It seems each generation had a moment solidified in time.
The assassination of John F. Kennedy.
The assassination of Martin Luther King Jr.
We now add 9-11 to that list.
The children graduation high school this year were not alive when this day happened. Just like the generations before us, we have a responsibility. A responsibility to teach them about this day. To share our feelings and verbal histories. Make sure they understand what happened, what we felt, and how we stood together.
Nearly 700 of New Jersey’s own were lost on that day; and one from my hometown of Belleville: Antoinette Duger, age 44. There are over 150 memorials around New Jersey to remember those souls we lost that day.

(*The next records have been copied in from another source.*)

(** C6, amended: [loadKnowledgeBooks] visits the dated files in the order of
    the directory listing; a file that cannot be read or parsed, or that
    holds no array, is skipped and the load goes on; of the others, each
    contributes the records whose id occurs in no earlier file (the first
    occurrence across files wins); the result is a rearrangement of that
    merge, and when the date of every merged record parses no book comes
    before a newer one.  The single merged file is read only when the
    directory lists no dated file. *)
Theorem loadKnowledgeBooks_merges (env : CollectionService.Env)
    (d : CollectionService.Disk) :
  CollectionService.readdirError d = None ->
  let files := map snd (CollectionService.partitions d) in
  let merged := MergeFacts.firstWins [] (MergeFacts.arrays files) in
  (CollectionService.partitions d <> [] ->
     exists loaded,
       CollectionService.loadKnowledgeBooks env d = CollectionService.JArray loaded
       /\ Permutation merged loaded
       /\ ((forall book, In book merged -> CollectionService.loadedTime env book <> None) ->
           StronglySorted
             (fun a b => forall ta tb,
                  CollectionService.loadedTime env a = Some ta ->
                  CollectionService.loadedTime env b = Some tb -> tb <= ta)
             loaded))
  /\ (CollectionService.partitions d = [] ->
      CollectionService.loadKnowledgeBooks env d
      = match Obj.get CollectionService.mainName (CollectionService.entries d) with
        | Some (CollectionService.Parsed value) => value
        | _ => CollectionService.JArray []
        end).
Proof.
  intros Hdir files merged. unfold CollectionService.loadKnowledgeBooks. rewrite Hdir.
  split.
  - intros Hsome.
    destruct (CollectionService.partitions d) as [| p ps] eqn:Hp; [contradiction |].
    eexists. split; [reflexivity |].
    rewrite MergeFacts.fold_addPartition. cbn [app CollectionService.ids map].
    subst merged files. split.
    + apply MergeFacts.sort_perm.
    + apply MergeFacts.loaded_sorted.
  - intros Hnone. rewrite Hnone. reflexivity.
Qed.

Module StoreSample.

Import CollectionService.

Definition book (id date : string) : Book.t :=
  Book.mk id ("Title " +++ id) EmptyString EmptyString [] (Some date) None
    "arXiv" EmptyString EmptyString false "run" "run".

(** Two dated files that share the id [x], a dated file that is no JSON, one
    that holds an object, and the merged file of an older version. *)
Definition disk : Disk := {|
  mkdirError := None; readdirError := None;
  entries :=
    [("knowledge-books-1.json", Parsed (JArray [book "x" "1"; book "y" "3"]));
     ("knowledge-books-2.json", Malformed "Unexpected end of JSON input");
     ("knowledge-books.json", Parsed (JArray [book "old" "9"]));
     ("knowledge-books-3.json", Parsed (JArray [book "x" "5"; book "z" "2"]));
     ("knowledge-books-4.json", Parsed JOther);
     ("user-interests.json", Parsed JOther)];
  writeError := fun _ => None
|}.

End StoreSample.

(** C6 on the sample disk: the second [x] is dropped, the corrupt file and
    the object are skipped, the merged file is not read, and the books come
    out newest first. *)
Lemma loadKnowledgeBooks_merges_witness :
  exists loaded,
    CollectionService.loadKnowledgeBooks
      (Installation.env (Installation.searchOnlyDuck [])) StoreSample.disk
      = CollectionService.JArray loaded
    /\ Permutation
         [StoreSample.book "x" "1"; StoreSample.book "y" "3"; StoreSample.book "z" "2"]
         loaded
    /\ map Book.id loaded = ["y"; "z"; "x"].
Proof.
  destruct (loadKnowledgeBooks_merges (Installation.env (Installation.searchOnlyDuck []))
              StoreSample.disk eq_refl) as [Hmerge _].
  destruct Hmerge as (loaded & Hloaded & Hperm & _); [discriminate |].
  exists loaded. split; [exact Hloaded |]. split; [exact Hperm |].
  vm_compute in Hloaded. injection Hloaded as <-. reflexivity.
Defined.

(** C6, as stated, fails when a date does not parse.  A dated file holds
    three books dated 1, "no date" and 2, in that order.  The comparator
    answers NaN for the middle book against either neighbour, the sort takes
    the array for one ascending run and leaves it as it is: the book dated 2
    stays behind the older book dated 1, so the result is not sorted by date
    descending. *)
Lemma loadKnowledgeBooks_unsorted_when_a_date_is_invalid :
  let env := Installation.env (Installation.searchOnlyDuck []) in
  let d :=
    {| CollectionService.mkdirError := None; CollectionService.readdirError := None;
       CollectionService.entries :=
         [("knowledge-books-1.json",
           CollectionService.Parsed
             (CollectionService.JArray
                [StoreSample.book "a" "1"; StoreSample.book "b" "no date";
                 StoreSample.book "c" "2"]))];
       CollectionService.writeError := fun _ => None |} in
  CollectionService.loadKnowledgeBooks env d
  = CollectionService.JArray
      [StoreSample.book "a" "1"; StoreSample.book "b" "no date"; StoreSample.book "c" "2"]
  /\ CollectionService.loadedTime env (StoreSample.book "a" "1") = Some 1
  /\ CollectionService.loadedTime env (StoreSample.book "b" "no date") = None
  /\ CollectionService.loadedTime env (StoreSample.book "c" "2") = Some 2.
Proof.
  vm_compute. repeat split.
Qed.

(** Books dated 1, 2, "no date" and 3, in that order, are sorted by
    [loadKnowledgeBooks]'s comparator into 3, 2, 1, "no date": the first two
    make a descending run that is reversed, the undated book ends that run
    and is inserted where the binary search, comparing it equal to the book
    dated 2, puts it, and the book dated 3 is then inserted at the front. *)
Lemma sort_places_an_undated_book :
  let env := Installation.env (Installation.searchOnlyDuck []) in
  map Book.id
    (CollectionService.sort (CollectionService.newestFirst (CollectionService.loadedTime env))
       [StoreSample.book "a" "1"; StoreSample.book "b" "2";
        StoreSample.book "c" "no date"; StoreSample.book "d" "3"])
  = ["d"; "b"; "a"; "c"].
Proof.
  vm_compute. reflexivity.
Qed.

The company I worked for at the time lost two of our own: Andrew Curry Green and Jeffrey Peter Mladenik. One of our colleagues lost a sister: Jeanette Louise Lafond-Menichino. Two other colleagues were on a flight that morning. Thankfully, they were not on any of the flights that met their fate that day. I remember us scrambling around, looking for their flight information. Calling their cell phones, not knowing until they called us to say they were on the ground and safe.
For those of us who were alive on this day 18 years ago, it is a day frozen in time. It was a morning much like today. Blue sky, pillow-like white clouds, warm, sunny, beautiful.
Then everything changed.
I think about a lot of things this morning. The heart aches for those who lost a family member, a loved one, a friend, a colleague. I think about the man I interviewed with many years ago after the first terrorist attack at the World Trade Center. He told me the job was not work from home. I would need to be in the office every day. I told him I wasn’t concerned because “lightning doesn’t strike twice.” I wonder if he was still working there. I wonder if he made it out. I think about my partner in crime from high school. How her father made it out alive. And I thank God he did.
Those of us who lived through this day 18 years ago have a responsibility to share with this new generation. To make sure we never forget.